We identify phrases associated with novel technologies using textual analysis of patents, job postings, and earnings calls, enabling us to identify four stylized facts on the diffusion of jobs relating to new technologies. First, the development of economically impactful new technologies is geographically highly concentrated, more so even than overall patenting: 56% of the most economically impactful technologies come from just two U.S. locations, Silicon Valley and the Northeast Corridor. Second, as the technologies mature and the number of related jobs grows, hiring spreads geographically. But this process is very slow, taking around 50 years to disperse fully. Third, while initial hiring in new technologies is highly skill biased, over time the mean skill level in new positions declines, drawing in an increasing number of lower-skilled workers.
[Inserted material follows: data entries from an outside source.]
(** * ArmSim: a shallow embedding of [armsim.py]

    The simulator keeps its whole machine state in module-level globals and
    mutates them from [parse], [execute], [run] and [reset].  Here the globals
    become the fields of one record that is threaded through the functions,
    Python exceptions become the [Raise] branch of a result type, dictionaries
    become [gmap]s keyed by strings, and Python's unbounded integers become
    [Z].

    The textual layer (regular expressions that recognise a line) is
    represented by its outcome: a line of the instruction stream is either a
    label or one of the instruction forms that [execute] matches, in the
    order and with the per-form constants of the source. *)

From Stdlib Require Import ZArith Lia List Bool String Ascii.
From stdpp Require Import base option list gmap strings.

Local Open Scope string_scope.
Local Open Scope Z_scope.

(** ** Python exceptions and the result type *)

Inductive exn : Type :=
| ValueError (msg : string)
| KeyError (key : string)
| AssertionError (msg : string)
| IndexError
| OverflowError
| ZeroDivisionError
| EOFError
| UnicodeError.

Inductive result (A : Type) : Type :=
| Ok (a : A)
| Raise (e : exn).
Arguments Ok {A} a.
Arguments Raise {A} e.

#[global] Instance result_ret : MRet result := fun A a => Ok a.
#[global] Instance result_bind : MBind result := fun A B f m =>
  match m with
  | Ok a => f a
  | Raise e => Raise e
  end.

Definition is_ok {A} (r : result A) : bool :=
  match r with Ok _ => true | Raise _ => false end.

(** [assert c, msg] and [if c: raise ValueError(msg)]. *)
Definition py_assert (c : bool) (msg : string) : result unit :=
  if c then Ok tt else Raise (AssertionError msg).
Definition raise_if (c : bool) (e : exn) : result unit :=
  if c then Raise e else Ok tt.

(** ** Python lists, slices and byte conversions *)

Definition py_len {A} (l : list A) : Z := Z.of_nat (length l).

(** How CPython clips one bound of a slice against the length [n]. *)
Definition slice_bound (n i : Z) : Z :=
  if i <? 0 then Z.max (i + n) 0 else Z.min i n.

(** [l[lo:hi]] *)
Definition py_slice {A} (l : list A) (lo hi : Z) : list A :=
  let n := py_len l in
  let a := slice_bound n lo in
  let b := slice_bound n hi in
  take (Z.to_nat (b - a)) (drop (Z.to_nat a) l).

(** [l[lo:hi] = xs]: the clipped range is replaced by [xs], whatever the
    length of [xs]; an empty or inverted range inserts at [lo]. *)
Definition py_slice_assign {A} (l : list A) (lo hi : Z) (xs : list A) : list A :=
  let n := py_len l in
  let a := slice_bound n lo in
  let b := Z.max a (slice_bound n hi) in
  take (Z.to_nat a) l ++ xs ++ drop (Z.to_nat b) l.
(* ===== verification/Mcc.v ===== *)
(** * Merchant category codes (mcc/mcc.go, the MCC accessors of bank/data.go)

    [Category] is the first-match switch of the source, after the override
    table for health.  Codes are Go [int]s. *)
From S2P Require Import Prelude.

Inductive Category :=
| Unknown | Agriculture | ContractedServices | Transport | Fuel | Utilities | Retail | Groceries
| Clothing | Entertainment | Restaurants | Hotels | Health | Education | ProfessionalServices
| Financial | MoneyTransfer | Government | Telecom | Charity.

#[global] Instance Category_eq_dec : EqDecision Category.
Proof. solve_decision. Defined.

(** The constants: a category as the string it is. *)
Definition Category_string (c : Category) : string :=
  match c with
  | Unknown => "Unknown" | Agriculture => "Agriculture" | ContractedServices => "ContractedServices"
  | Transport => "Transport" | Fuel => "Fuel" | Utilities => "Utilities" | Retail => "Retail"
  | Groceries => "Groceries" | Clothing => "Clothing" | Entertainment => "Entertainment"
  | Restaurants => "Restaurants" | Hotels => "Hotels" | Health => "Health" | Education => "Education"
  | ProfessionalServices => "ProfessionalServices" | Financial => "Financial"
  | MoneyTransfer => "MoneyTransfer" | Government => "Government" | Telecom => "Telecom"
  | Charity => "Charity"
  end.

#[global] Instance Category_string_inj : Inj (=) (=) Category_string.
Proof. by intros [] []. Qed.

Definition healthMCC : list Z :=
  [5122; 5292; 5295; 5912; 5975; 5976; 8011; 8021; 8031; 8041; 8042; 8043; 8044; 8049; 8050;
   8062; 8071; 8099].

Definition mem (c : Z) (l : list Z) : bool := existsb (Z.eqb c) l.
Definition within (lo hi c : Z) : bool := (lo <=? c) && (c <=? hi).

Definition Code_Category (c : Z) : Category :=
  if mem c healthMCC then Health
  else if c =? 4829 then MoneyTransfer
  else if mem c [4812; 4813; 4814; 4816; 4821; 4899] then Telecom
  else if mem c [5411; 5422; 5441; 5451; 5462; 5499] then Groceries
  else if mem c [5541; 5542; 5552; 5983] then Fuel
  else if within 5811 5814 c then Restaurants
  else if c =? 8398 then Charity
  else if within 1 1499 c then Agriculture
  else if within 1500 2999 c then ContractedServices
  else if within 3000 3499 c then Transport
  else if within 3500 3999 c then Hotels
  else if within 4000 4799 c then Transport
  else if within 4900 4999 c then Utilities
  else if within 5000 5599 c then Retail
  else if within 5600 5699 c then Clothing
  else if within 5700 5999 c then Retail
  else if within 6000 6999 c then Financial
  else if within 7000 7299 c then Hotels
  else if within 7800 7999 c then Entertainment
  else if within 8000 8099 c then Health
  else if within 8200 8299 c then Education
  else if within 8300 8999 c then ProfessionalServices
  else if within 9000 9999 c then Government
  else Unknown.

(** [validMCC] (bank/data.go). *)
Definition validMCC (n : Z) : bool := (1 <=? n) && (n <=? 9999).

(** [MCCCode] and [OriginalMCCCode] of a transaction, on the field they read. *)
Definition MCCCode (n : Z) : Z := if negb (validMCC n) then 0 else n.

(** The codes no branch claims. *)
Definition unclaimed (c : Z) : Prop :=
  c < 1 ∨ 9999 < c ∨ 7300 <= c <= 7799 ∨ 8100 <= c <= 8199 ∨
  4800 <= c <= 4899 ∧ c ∉ [4812; 4813; 4814; 4816; 4821; 4829; 4899].

#[global] Instance unclaimed_dec c : Decision (unclaimed c).
Proof. unfold unclaimed. apply _. Defined.

(** ** Lemmas *)

Lemma mem_in c l : mem c l = true ↔ c ∈ l.
Proof.
  unfold mem. rewrite existsb_exists. split.
  - intros (x & Hx & He). apply Z.eqb_eq in He as ->. by apply list_elem_of_In.
  - intros Hx. exists c. by rewrite <- list_elem_of_In, Z.eqb_refl.
Qed.

Lemma within_false lo hi c : c < lo ∨ hi < c → within lo hi c = false.
Proof. unfold within. lia. Qed.

Lemma mem_false c l lo hi : Forall (λ x, lo <= x <= hi) l → c < lo ∨ hi < c → mem c l = false.
Proof.
  intros Hl Hc. destruct (mem c l) eqn:Hm; [|done]. apply mem_in in Hm.
  rewrite Forall_forall in Hl. specialize (Hl c Hm). simpl in Hl. lia.
Qed.

(** Below 1 and above 9999 nothing is claimed. *)
Lemma Category_outside c : c < 1 ∨ 9999 < c → Code_Category c = Unknown.
Proof.
  intros Hc. unfold Code_Category.
  rewrite !(mem_false c _ 1 9999) by (done || by repeat constructor).
  rewrite !within_false by lia.
  destruct (Z.eqb_spec c 4829), (Z.eqb_spec c 8398); lia || done.
Qed.

(** The ten thousand codes in between are evaluated. *)
Definition row_ok (c : Z) : bool :=
  Bool.eqb (bool_decide (Code_Category c = Unknown)) (bool_decide (unclaimed c)) &&
  implb (mem c healthMCC) (bool_decide (Code_Category c = Health)).

Lemma table_ok : forallb row_ok (seqZ 1 9999) = true.
Proof. by vm_compute. Qed.

Lemma row_ok_true c : 1 <= c <= 9999 → row_ok c = true.
Proof.
  intros Hc. apply (proj1 (forallb_forall row_ok (seqZ 1 9999)) table_ok).
  apply list_elem_of_In, elem_of_seqZ. lia.
Qed.

(** ** Properties *)

(** A statement's MCC gets the category [Unknown] exactly when the code is
    outside 1..9999 (the negative and zero values of a wire glitch included) or
    in one of the three gaps of the range table; every code of the override
    table is [Health], whatever range contains it. *)
Theorem Category_unknown_iff n :
  (Code_Category (MCCCode n) = Unknown ↔ unclaimed n) ∧
  (n ∈ healthMCC → Code_Category (MCCCode n) = Health).
Proof.
  unfold MCCCode, validMCC.
  assert (1 <= n <= 9999 ∨ n < 1 ∨ 9999 < n) as [Hin|Hout] by lia.
  - rewrite (proj2 (Z.leb_le 1 n)), (proj2 (Z.leb_le n 9999)) by lia. simpl.
    pose proof (row_ok_true n Hin) as Ht. unfold row_ok in Ht.
    apply andb_true_iff in Ht as [H1 H2]. apply Bool.eqb_prop in H1. split.
    + by rewrite <- (bool_decide_eq_true (unclaimed n)), <- H1, bool_decide_eq_true.
    + intros Hm%mem_in. rewrite Hm in H2. by apply bool_decide_eq_true in H2.
  - assert ((if negb ((1 <=? n) && (n <=? 9999)) then 0 else n) = 0) as ->.
    { destruct (Z.leb_spec 1 n), (Z.leb_spec n 9999); simpl; lia. }
    split; [split; [intros _; unfold unclaimed; lia|done]|].
    intros Hm%mem_in. exfalso. rewrite (mem_false n _ 1 9999) in Hm; [done| |lia]. by repeat constructor.
Qed.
Finally, the geographic spread of hiring is slowest for higher-skilled positions, with the locations where new technologies were pioneered remaining the focus for the technology’s high-skill jobs for decades.

Keywords

Technology; Geography; Innovation; R&D; Technological Innovation; Research and Development; Employment; Geographic Location

Citation

Kalyani, Aakash, Marcela Carvalho, Nicholas Bloom, Tarek Hassan, Josh Lerner, and Ahmed Tahoun. "The Diffusion of New Technologies." Quarterly Journal of Economics 140, no. 2 (May 2025): 1299–1365. (Earlier version distributed as National Bureau of Economic Research Working Paper No. 28999 and Harvard Business School Working Paper No. 21-114. Related discussion published as “How Disruptive Technologies Diffuse,” VoxEU, 2021.)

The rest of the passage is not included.